USAA also will present its annual Salute to Service Award to someone in the NFL community to acknowledge that person's exceptional efforts in support of US service members, veterans and their families.
Unlike some companies that get involved only in the big game, USAA and Courtyard activate throughout the year. Yes, the NFL championship match is the summit of integration, but many businesses see tremendous benefits in the recognition they get from establishing a lengthier partnership profile.

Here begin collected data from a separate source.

(** While the client leaves the address [p] alone, every entry at [p] in
    the free list of [m] is as old as the number of acquires on [m]. *)
Lemma run_ops_ages os : ∀ st m p t,
  along B (leaves_alone p) st os →
  (∀ b, b ∈ free_list st m → host_ptr b = p → t ≤ ttl b) →
  ∀ b, b ∈ free_list (run_ops B st os) m → host_ptr b = p →
       t + Z.of_nat (n_acquires m os) ≤ ttl b.
Proof.
  induction os as [|o os IH]; intros st m p t Hal Hage.
  - unfold n_acquires. simpl. intros b Hb Hp. rewrite Z.add_0_r. by apply Hage.
  - destruct Hal as [Ho Hal]. rewrite n_acquires_cons, Z.add_assoc.
    unfold run_ops. cbn [foldl]. fold (run_ops B (run_op B st o) os).
    apply (IH (run_op B st o) m p); [done|].
    destruct o as [sz m' fn|q|q|q me|me]; cbn [acquires_mode run_op leaves_alone] in *.
    + case_bool_decide as Hm.
      * subst m'. by apply allocate_ages.
      * rewrite Z.add_0_r, allocate_free_list_other by done. done.
    + rewrite Z.add_0_r. intros b.
      destruct (deallocate_appends st q m) as [->|[Hq ->]]; [by apply Hage|].
      intros [Hb| ->%list_elem_of_singleton]%elem_of_app Hp; [by apply Hage|].
      simpl in Hp. destruct Ho; done.
    + rewrite Z.add_0_r. unfold free_list. by rewrite get_block_info_free_blocks.
    + by rewrite Z.add_0_r.
    + by rewrite Z.add_0_r.
Qed.

(** While the client leaves the address [p] alone, nothing is filed under
    it in [allocated_blocks_]. *)
Lemma run_ops_key_absent os : ∀ st p,
  along B (leaves_alone p) st os →
  allocated_blocks_ st !! p = None →
  allocated_blocks_ (run_ops B st os) !! p = None.
Proof.
  induction os as [|o os IH]; intros st p Hal Hp; [done|].
  destruct Hal as [Ho Hal]. unfold run_ops. cbn [foldl].
  fold (run_ops B (run_op B st o) os). apply IH; [done|].
  destruct o as [sz m' fn|q|q|q me|me]; cbn [run_op leaves_alone] in *.
  - by apply allocate_key_absent.
  - unfold deallocate. case_bool_decide; [done|].
    destruct (allocated_blocks_ st !! q); cbn [allocated_blocks_]; [|done].
    rewrite lookup_delete_None. by right.
  - unfold get_block_info. destruct (allocated_blocks_ st !! q) as [it|] eqn:E; [done|].
    destruct Ho as [[it Hit]|Ho]; [congruence|].
    case_match; [|done]. cbn [fst allocated_blocks_]. by rewrite lookup_insert_ne.
  - cbn [update_block allocated_blocks_]. by rewrite lookup_insert_ne.
  - cbn [insert_block allocated_blocks_]. by rewrite lookup_insert_ne.
Qed.

Lemma run_ops_wf os : ∀ st, pool_wf st → pool_wf (run_ops B st os).
Proof.
  induction os as [|o os IH]; intros st H; [done|].
  unfold run_ops. cbn [foldl]. apply IH. by apply run_op_wf.
Qed.

(** C2 (as amended). Let block [Bk] sit in the free list of its mode [m]
    with counter 0, as after a release.  After any sequence of calls of
    which at least 500 are acquires on mode [m] and none is an acquire on
    mode [m] of [Bk]'s size (acquires on other modes do not age [Bk]),
    [free_block] has run on [Bk], with counter 500, from the eviction scan.
    If moreover the calls of the sequence leave the host address of [Bk]
    alone -- no acquire returns a block at it, no release retires a block
    at it, no lookup caches one at it, no update or insert files anything
    under it -- then no entry at that address is left in the free list of
    [m]; and if the address was not a key of [allocated_blocks_] at the
    start, it is none at the end, so that a lookup of it is not served by
    the pool: it returns what the allocator's bookkeeping says after the
    release. *)
Theorem C2_eviction_after_500_cycles st m Bk os :
  reachable B st →
  Bk ∈ free_list st m →
  ttl Bk = 0 →
  Forall (λ o, requests (size Bk) m o = false) os →
  (500 ≤ n_acquires m os)%nat →
  let st' := run_ops B st os in
  physically_released st' (set_ttl Bk TTL_MAX) ∧
  (along B (leaves_alone (host_ptr Bk)) st os →
   (host_ptr Bk ∉ ptrs (free_list st' m)) ∧
   (allocated_blocks_ st !! host_ptr Bk = None →
    allocated_blocks_ st' !! host_ptr Bk = None ∧
    (get_block_info B st' (host_ptr Bk)).2
      = bft_mem_get_block_info_try B (calls st') (host_ptr Bk))).
Proof.
  intros Hwf%reachable_wf Hin Httl Hall Hn st'. split.
  - destruct (run_ops_evicts os st m Bk 0 Hall) as [[Ht _]|Hrel]; [|unfold TTL_MAX in *; lia|done].
    left. split; [done|]. replace (set_ttl Bk 0) with Bk; [done|].
    destruct Bk; simpl in *; by subst.
  - intros Hal. split.
    + intros (b & Hp & Hb)%list_elem_of_fmap.
      pose proof (run_ops_ages os st m (host_ptr Bk) 0 Hal) as Hage.
      specialize (Hage ltac:(intros b' Hb' _; by apply Hwf in Hb' as [_ [? _]]) b Hb
                       ltac:(done)).
      apply (run_ops_wf os st Hwf) in Hb as [_ [_ Hlt]]. unfold TTL_MAX in *. lia.
    + intros Hp.
      assert (Hp' : allocated_blocks_ st' !! host_ptr Bk = None)
        by by apply run_ops_key_absent.
      split; [done|]. by apply get_block_info_miss.
Qed.

End Eviction.

(** ** Ownership exclusivity (C3) *)

Section Ownership.

Context (B : backend).















End Ownership.

(** ** The properties on the reference backend *)

Lemma reachable_run_ops (B : backend) os : ∀ st,
  reachable B st → reachable B (run_ops B st os).
Proof.
  induction os as [|o os IH]; intros st H; [done|].
  simpl. apply IH. by constructor.
Qed.

Lemma ref_backend_nonnull : returns_nonnull ref_backend.
Proof. intros tr c _. unfold ref_backend, ref_returned, nullptr. simpl. lia. Qed.

(** A device-only answer of the bookkeeping is stored under the null key,
    so the pointer asked for stays unknown to [allocated_blocks_]. *)
Lemma get_block_info_device_only (B : backend) st p :
  allocated_blocks_ st !! p = None →
  p ≠ nullptr →
  host_ptr (bft_mem_get_block_info_try B (calls st) p) = nullptr →
  device_ptr (bft_mem_get_block_info_try B (calls st) p) = p →
  allocated_blocks_ (get_block_info B st p).1 !! p = None ∧
  allocated_blocks_ (get_block_info B st p).1 !! nullptr
    = Some (bft_mem_get_block_info_try B (calls st) p).
Proof.
  intros Hp Hnn Hh Hd. destruct (get_block_info_miss B st p Hp) as [_ ->].
  - rewrite Hh. split; [by rewrite lookup_insert_ne|apply lookup_insert_eq].
  - right. by rewrite Hd.
Qed.

(** Witness of C1: acquire 100 bytes in HOST mode on the empty pool,
    release, acquire 10 bytes and look the pointer up, acquire 100 bytes. *)
Lemma C1_reuse_before_ttl_witness :
  let Bk := mk_block 4096 0 128 CS_ALLOC_HOST 0 in
  let os := [Acquire 10 CS_ALLOC_HOST false; Lookup 4096] in
  let st2 := run_ops ref_backend
    (deallocate ref_backend
       (allocate ref_backend empty_pool 100 CS_ALLOC_HOST false).1 (host_ptr Bk)) os in
  host_ptr (allocate ref_backend st2 100 CS_ALLOC_HOST true).2 = host_ptr Bk ∧
  device_ptr (allocate ref_backend st2 100 CS_ALLOC_HOST true).2 = device_ptr Bk ∧
  n_mallocs (calls (allocate ref_backend st2 100 CS_ALLOC_HOST true).1)
    = n_mallocs (calls st2).
Proof.
  apply (C1_reuse_before_ttl ref_backend empty_pool 100 CS_ALLOC_HOST false
           (mk_block 4096 0 128 CS_ALLOC_HOST 0)
           [Acquire 10 CS_ALLOC_HOST false; Lookup 4096] true).
  - apply reachable_init.
  - reflexivity.
  - vm_compute. discriminate.
  - vm_compute. constructor.
  - repeat constructor.
  - vm_compute. lia.
Defined.

(** Counterexample to C1 as stated.  (a) In mode DEVICE the block has a null
    host pointer, releasing it is a no-op and the second acquire allocates
    anew.  (b) In mode HOST, with another retired block of the same size
    ahead in the free list, the second acquire returns that other block. *)
Lemma C1_counterexample :
  (let '(st1, Bk) := allocate ref_backend empty_pool 100 CS_ALLOC_DEVICE false in
   let st2 := deallocate ref_backend st1 (host_ptr Bk) in
   let '(st3, Bk') := allocate ref_backend st2 100 CS_ALLOC_DEVICE false in
   device_ptr Bk = 4096 ∧ device_ptr Bk' = 8192 ∧
   n_mallocs (calls st3) = S (n_mallocs (calls st2))) ∧
  (let st := run_ops ref_backend empty_pool
       [Acquire 64 CS_ALLOC_HOST false; Acquire 64 CS_ALLOC_HOST false;
        Release 4096; Release 8192] in
   let '(st1, Bk) := allocate ref_backend st 64 CS_ALLOC_HOST false in
   let st2 := deallocate ref_backend st1 (host_ptr Bk) in
   let '(st3, Bk') := allocate ref_backend st2 64 CS_ALLOC_HOST false in
   host_ptr Bk = 4096 ∧ host_ptr Bk' = 8192).
Proof. vm_compute. repeat split. Qed.

(** The calls of the witness of C2: 500 acquires of 64 bytes in HOST
    mode, with other calls in between. *)
Definition eviction_run : list op :=
  replicate 250 (Acquire 64 CS_ALLOC_HOST false)
  ++ [Lookup 8192; Lookup 5; Release nullptr; Release 8192;
      Acquire 32 CS_ALLOC_DEVICE false;
      InsertExternal (mk_block 64 0 16 CS_ALLOC_HOST 0);
      Update 64 (mk_block 64 0 32 CS_ALLOC_HOST 0)]
  ++ replicate 250 (Acquire 64 CS_ALLOC_HOST false).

“The NFL is a juggernaut of spirited fandom that continues to serve as a platform for Courtyard to reach its ambitious travelers with exclusive and memorable experiences,” Nielsen says.
EXTRA: Salute to service
For some, the road to Super Bowl experiences begins in the summer, well before the first meaningful tackle has been made. Within the NFL space, USAA activates ‘Boot Camps’ during summer training camps for the teams. Through its agreements with the Denver Broncos, San Diego Chargers, Seattle Seahawks and Washington Redskins, military members participate in drills similar to those used to evaluate pro football prospects coming out of the college ranks.
While hosting military servicemen and women at games all season, there are specific ceremonies and tributes in November, which is designated as a Salute to Service month. The idea is simple: whet the appetite of fans and potential customers early. Then carry your initiatives right through the late summer into autumn and winter, culminating at the big game.
Marriott's NFL Experience throughout the season ensures guests can ‘EAT, SLEEP and BREATHE’ football. Through its mobile request app and a ‘Tailgate Edition’, Marriott Rewards provided the hospitality experiences at games throughout the regular season. Tailgaters simply tweeted their requests for their pre-game partying to Marriott Rewards, and runners stationed at branded mobile command centers would show up within minutes and meet those requests. Sometimes that even included tickets – including to the Super Bowl. Marriott Rewards will host those winners in Houston through Super Bowl weekend with surprises, events and hospitality.
Beginning last September, Marriott Rewards members were able to redeem their loyalty points for a variety of initiatives and NFL experiences, including tickets and pre-game tunnel and sideline tours for the regular-season games in London; a tour of the NFL Network studios and set in Los Angeles; tickets, sideline opportunities and team merchandise for Broncos, Texans and Packers games. The programme culminates in Houston with a Super Bowl stadium tour with an NFL alumnus, and game tickets and lunch with former player.